▶ [ABOUT THIS TASK] Please copy, exactly as they appear below, the lines from the one containing "LevelManager.update_platform level3_moving_platform = Some" through the one containing "Lemma circle_rectangle_translate (cx".

[RECORDS PROVIDED Boundary: Start]

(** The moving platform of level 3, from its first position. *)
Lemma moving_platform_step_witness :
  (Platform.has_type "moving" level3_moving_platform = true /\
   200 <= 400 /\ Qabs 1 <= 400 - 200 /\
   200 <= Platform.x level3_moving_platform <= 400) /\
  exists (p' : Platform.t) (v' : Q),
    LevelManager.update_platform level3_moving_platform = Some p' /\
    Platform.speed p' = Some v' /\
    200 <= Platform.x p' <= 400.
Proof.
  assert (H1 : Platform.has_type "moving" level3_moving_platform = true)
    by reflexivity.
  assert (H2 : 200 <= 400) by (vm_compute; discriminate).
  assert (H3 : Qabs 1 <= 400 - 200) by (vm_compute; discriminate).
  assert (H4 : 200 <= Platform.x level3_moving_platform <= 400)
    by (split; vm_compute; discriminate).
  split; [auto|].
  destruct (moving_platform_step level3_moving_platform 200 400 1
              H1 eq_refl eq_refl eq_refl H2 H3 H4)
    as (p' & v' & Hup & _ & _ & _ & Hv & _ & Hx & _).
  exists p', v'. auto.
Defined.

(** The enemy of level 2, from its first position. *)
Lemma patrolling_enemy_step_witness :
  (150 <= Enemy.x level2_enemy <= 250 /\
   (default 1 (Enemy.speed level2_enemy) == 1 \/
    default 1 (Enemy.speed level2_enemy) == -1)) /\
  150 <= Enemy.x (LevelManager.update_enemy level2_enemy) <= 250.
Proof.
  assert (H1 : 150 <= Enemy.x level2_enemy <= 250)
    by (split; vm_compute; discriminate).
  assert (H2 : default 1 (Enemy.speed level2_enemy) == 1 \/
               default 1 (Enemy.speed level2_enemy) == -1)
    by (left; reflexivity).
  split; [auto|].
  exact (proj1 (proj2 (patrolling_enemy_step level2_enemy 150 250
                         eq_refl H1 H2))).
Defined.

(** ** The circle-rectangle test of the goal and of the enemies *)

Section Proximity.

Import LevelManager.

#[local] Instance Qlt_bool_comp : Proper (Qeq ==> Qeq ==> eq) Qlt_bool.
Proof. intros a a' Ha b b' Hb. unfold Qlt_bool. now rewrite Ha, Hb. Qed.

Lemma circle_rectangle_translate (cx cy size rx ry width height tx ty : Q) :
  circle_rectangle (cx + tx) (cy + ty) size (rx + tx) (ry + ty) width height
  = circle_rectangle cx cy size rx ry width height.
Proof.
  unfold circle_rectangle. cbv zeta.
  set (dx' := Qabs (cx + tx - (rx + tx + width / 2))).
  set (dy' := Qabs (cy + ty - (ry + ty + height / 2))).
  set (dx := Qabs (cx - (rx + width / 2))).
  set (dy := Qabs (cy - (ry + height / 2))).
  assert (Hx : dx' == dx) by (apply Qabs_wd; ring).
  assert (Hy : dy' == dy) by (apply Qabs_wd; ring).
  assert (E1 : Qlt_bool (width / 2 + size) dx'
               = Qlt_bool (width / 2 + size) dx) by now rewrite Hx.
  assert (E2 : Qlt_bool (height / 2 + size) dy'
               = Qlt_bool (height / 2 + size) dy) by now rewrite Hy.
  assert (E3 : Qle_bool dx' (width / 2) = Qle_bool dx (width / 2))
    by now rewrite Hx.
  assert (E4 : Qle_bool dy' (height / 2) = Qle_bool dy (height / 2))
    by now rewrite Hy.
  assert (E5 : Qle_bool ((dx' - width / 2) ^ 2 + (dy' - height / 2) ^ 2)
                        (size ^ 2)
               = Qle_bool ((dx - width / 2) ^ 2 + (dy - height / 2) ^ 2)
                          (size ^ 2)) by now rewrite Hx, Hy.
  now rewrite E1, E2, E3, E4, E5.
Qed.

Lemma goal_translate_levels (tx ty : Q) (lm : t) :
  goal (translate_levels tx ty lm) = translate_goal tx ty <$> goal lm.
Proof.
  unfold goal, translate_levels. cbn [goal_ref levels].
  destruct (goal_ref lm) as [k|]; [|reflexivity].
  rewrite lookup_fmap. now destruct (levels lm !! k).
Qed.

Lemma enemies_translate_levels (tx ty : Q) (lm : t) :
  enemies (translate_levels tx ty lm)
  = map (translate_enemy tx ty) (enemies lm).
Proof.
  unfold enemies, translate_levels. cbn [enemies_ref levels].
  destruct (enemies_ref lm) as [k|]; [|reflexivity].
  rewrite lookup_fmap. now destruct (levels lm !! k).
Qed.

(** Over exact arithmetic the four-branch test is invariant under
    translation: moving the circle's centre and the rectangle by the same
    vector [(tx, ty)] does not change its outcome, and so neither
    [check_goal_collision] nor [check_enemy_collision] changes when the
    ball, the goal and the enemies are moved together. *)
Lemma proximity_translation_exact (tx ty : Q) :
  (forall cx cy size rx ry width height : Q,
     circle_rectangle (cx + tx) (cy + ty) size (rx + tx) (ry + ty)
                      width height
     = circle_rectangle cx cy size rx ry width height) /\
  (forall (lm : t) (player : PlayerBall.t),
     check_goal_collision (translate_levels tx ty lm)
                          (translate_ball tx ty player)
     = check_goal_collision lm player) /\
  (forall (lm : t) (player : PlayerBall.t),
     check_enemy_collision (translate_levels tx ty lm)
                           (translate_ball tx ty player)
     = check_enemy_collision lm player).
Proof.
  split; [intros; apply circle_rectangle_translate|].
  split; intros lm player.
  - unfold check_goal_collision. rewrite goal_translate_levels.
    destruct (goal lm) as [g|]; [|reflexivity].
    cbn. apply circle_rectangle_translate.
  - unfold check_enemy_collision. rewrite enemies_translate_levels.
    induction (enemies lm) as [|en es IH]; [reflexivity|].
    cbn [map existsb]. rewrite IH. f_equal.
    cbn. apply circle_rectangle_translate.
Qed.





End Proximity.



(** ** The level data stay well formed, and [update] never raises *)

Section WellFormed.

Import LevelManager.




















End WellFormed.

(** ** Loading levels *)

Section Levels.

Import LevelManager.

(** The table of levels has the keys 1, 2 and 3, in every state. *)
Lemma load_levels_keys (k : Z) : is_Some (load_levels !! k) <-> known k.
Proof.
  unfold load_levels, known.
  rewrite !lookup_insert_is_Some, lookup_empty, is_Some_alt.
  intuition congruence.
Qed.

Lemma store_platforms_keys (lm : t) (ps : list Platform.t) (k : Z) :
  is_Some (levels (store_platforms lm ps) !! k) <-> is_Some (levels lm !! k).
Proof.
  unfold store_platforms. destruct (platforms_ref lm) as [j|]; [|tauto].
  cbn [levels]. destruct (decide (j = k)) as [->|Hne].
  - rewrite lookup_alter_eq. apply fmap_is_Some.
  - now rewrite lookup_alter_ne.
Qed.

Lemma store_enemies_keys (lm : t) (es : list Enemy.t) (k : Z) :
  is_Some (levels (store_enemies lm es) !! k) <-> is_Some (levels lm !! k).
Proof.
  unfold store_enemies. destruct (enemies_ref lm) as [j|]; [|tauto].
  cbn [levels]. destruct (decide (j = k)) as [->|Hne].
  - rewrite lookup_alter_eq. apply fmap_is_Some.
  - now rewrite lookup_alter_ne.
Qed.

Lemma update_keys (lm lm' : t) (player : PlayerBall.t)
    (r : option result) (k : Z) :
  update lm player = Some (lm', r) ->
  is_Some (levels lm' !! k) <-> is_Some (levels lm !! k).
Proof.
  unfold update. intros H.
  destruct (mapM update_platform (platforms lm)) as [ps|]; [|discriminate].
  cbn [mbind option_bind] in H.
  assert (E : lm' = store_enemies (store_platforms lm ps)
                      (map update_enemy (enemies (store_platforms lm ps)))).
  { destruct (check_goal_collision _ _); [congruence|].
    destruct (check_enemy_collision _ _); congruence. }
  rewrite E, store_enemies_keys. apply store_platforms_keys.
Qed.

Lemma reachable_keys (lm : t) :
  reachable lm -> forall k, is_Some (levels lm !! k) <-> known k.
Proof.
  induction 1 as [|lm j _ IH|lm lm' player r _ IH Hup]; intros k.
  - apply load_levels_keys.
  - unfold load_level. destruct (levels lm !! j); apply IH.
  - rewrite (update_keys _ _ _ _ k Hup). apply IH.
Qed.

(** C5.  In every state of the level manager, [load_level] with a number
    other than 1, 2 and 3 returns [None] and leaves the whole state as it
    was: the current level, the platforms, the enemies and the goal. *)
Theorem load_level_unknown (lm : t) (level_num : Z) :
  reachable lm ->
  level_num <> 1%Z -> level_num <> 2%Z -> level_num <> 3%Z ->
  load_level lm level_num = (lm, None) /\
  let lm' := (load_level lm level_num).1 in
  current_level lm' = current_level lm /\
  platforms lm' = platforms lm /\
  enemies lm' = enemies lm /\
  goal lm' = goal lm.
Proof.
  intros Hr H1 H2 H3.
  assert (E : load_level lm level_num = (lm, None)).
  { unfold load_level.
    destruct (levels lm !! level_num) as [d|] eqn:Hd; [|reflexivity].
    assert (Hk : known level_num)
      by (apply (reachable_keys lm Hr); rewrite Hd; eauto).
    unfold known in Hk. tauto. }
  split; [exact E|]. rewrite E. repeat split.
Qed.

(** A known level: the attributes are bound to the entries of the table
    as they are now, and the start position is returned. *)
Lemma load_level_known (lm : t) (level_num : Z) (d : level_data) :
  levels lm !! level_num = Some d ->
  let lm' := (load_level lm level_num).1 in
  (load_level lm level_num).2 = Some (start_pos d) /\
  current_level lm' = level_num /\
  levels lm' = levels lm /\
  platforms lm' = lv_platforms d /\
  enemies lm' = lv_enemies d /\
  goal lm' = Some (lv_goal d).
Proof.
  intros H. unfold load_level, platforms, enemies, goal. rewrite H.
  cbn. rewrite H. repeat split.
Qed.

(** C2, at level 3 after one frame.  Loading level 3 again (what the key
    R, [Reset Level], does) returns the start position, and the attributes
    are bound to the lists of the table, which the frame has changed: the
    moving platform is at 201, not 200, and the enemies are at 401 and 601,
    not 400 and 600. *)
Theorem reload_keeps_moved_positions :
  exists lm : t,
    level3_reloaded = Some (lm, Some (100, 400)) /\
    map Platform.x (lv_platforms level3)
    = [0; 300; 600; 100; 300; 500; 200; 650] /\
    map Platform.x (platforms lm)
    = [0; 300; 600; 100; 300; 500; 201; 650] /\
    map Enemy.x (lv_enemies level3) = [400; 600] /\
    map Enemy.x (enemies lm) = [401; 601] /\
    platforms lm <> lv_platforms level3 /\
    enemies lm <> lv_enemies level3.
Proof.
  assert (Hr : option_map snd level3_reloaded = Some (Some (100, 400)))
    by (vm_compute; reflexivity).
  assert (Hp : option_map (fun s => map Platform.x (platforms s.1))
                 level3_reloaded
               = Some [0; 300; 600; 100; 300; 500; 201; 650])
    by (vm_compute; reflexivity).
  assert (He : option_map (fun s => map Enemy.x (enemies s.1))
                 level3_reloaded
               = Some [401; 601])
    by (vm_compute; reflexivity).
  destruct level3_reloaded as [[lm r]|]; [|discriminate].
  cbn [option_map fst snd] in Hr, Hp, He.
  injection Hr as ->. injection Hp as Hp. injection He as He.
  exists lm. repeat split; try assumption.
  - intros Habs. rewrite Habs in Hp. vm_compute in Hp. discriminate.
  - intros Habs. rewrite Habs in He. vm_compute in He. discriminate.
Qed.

[RECORDS PROVIDED Boundary: End]

▶ [SOLUTION FOR THIS PROBLEM]
    LevelManager.update_platform level3_moving_platform = Some p' /\
    Platform.speed p' = Some v' /\
    200 <= Platform.x p' <= 400.
Proof.
  assert (H1 : Platform.has_type "moving" level3_moving_platform = true)
    by reflexivity.
  assert (H2 : 200 <= 400) by (vm_compute; discriminate).
  assert (H3 : Qabs 1 <= 400 - 200) by (vm_compute; discriminate).
  assert (H4 : 200 <= Platform.x level3_moving_platform <= 400)
    by (split; vm_compute; discriminate).
  split; [auto|].
  destruct (moving_platform_step level3_moving_platform 200 400 1
              H1 eq_refl eq_refl eq_refl H2 H3 H4)
    as (p' & v' & Hup & _ & _ & _ & Hv & _ & Hx & _).
  exists p', v'. auto.
Defined.

(** The enemy of level 2, from its first position. *)
Lemma patrolling_enemy_step_witness :
  (150 <= Enemy.x level2_enemy <= 250 /\
   (default 1 (Enemy.speed level2_enemy) == 1 \/
    default 1 (Enemy.speed level2_enemy) == -1)) /\
  150 <= Enemy.x (LevelManager.update_enemy level2_enemy) <= 250.
Proof.
  assert (H1 : 150 <= Enemy.x level2_enemy <= 250)
    by (split; vm_compute; discriminate).
  assert (H2 : default 1 (Enemy.speed level2_enemy) == 1 \/
               default 1 (Enemy.speed level2_enemy) == -1)
    by (left; reflexivity).
  split; [auto|].
  exact (proj1 (proj2 (patrolling_enemy_step level2_enemy 150 250
                         eq_refl H1 H2))).
Defined.

(** ** The circle-rectangle test of the goal and of the enemies *)

Section Proximity.

Import LevelManager.

#[local] Instance Qlt_bool_comp : Proper (Qeq ==> Qeq ==> eq) Qlt_bool.
Proof. intros a a' Ha b b' Hb. unfold Qlt_bool. now rewrite Ha, Hb. Qed.

Lemma circle_rectangle_translate (cx cy size rx ry width height tx ty : Q) :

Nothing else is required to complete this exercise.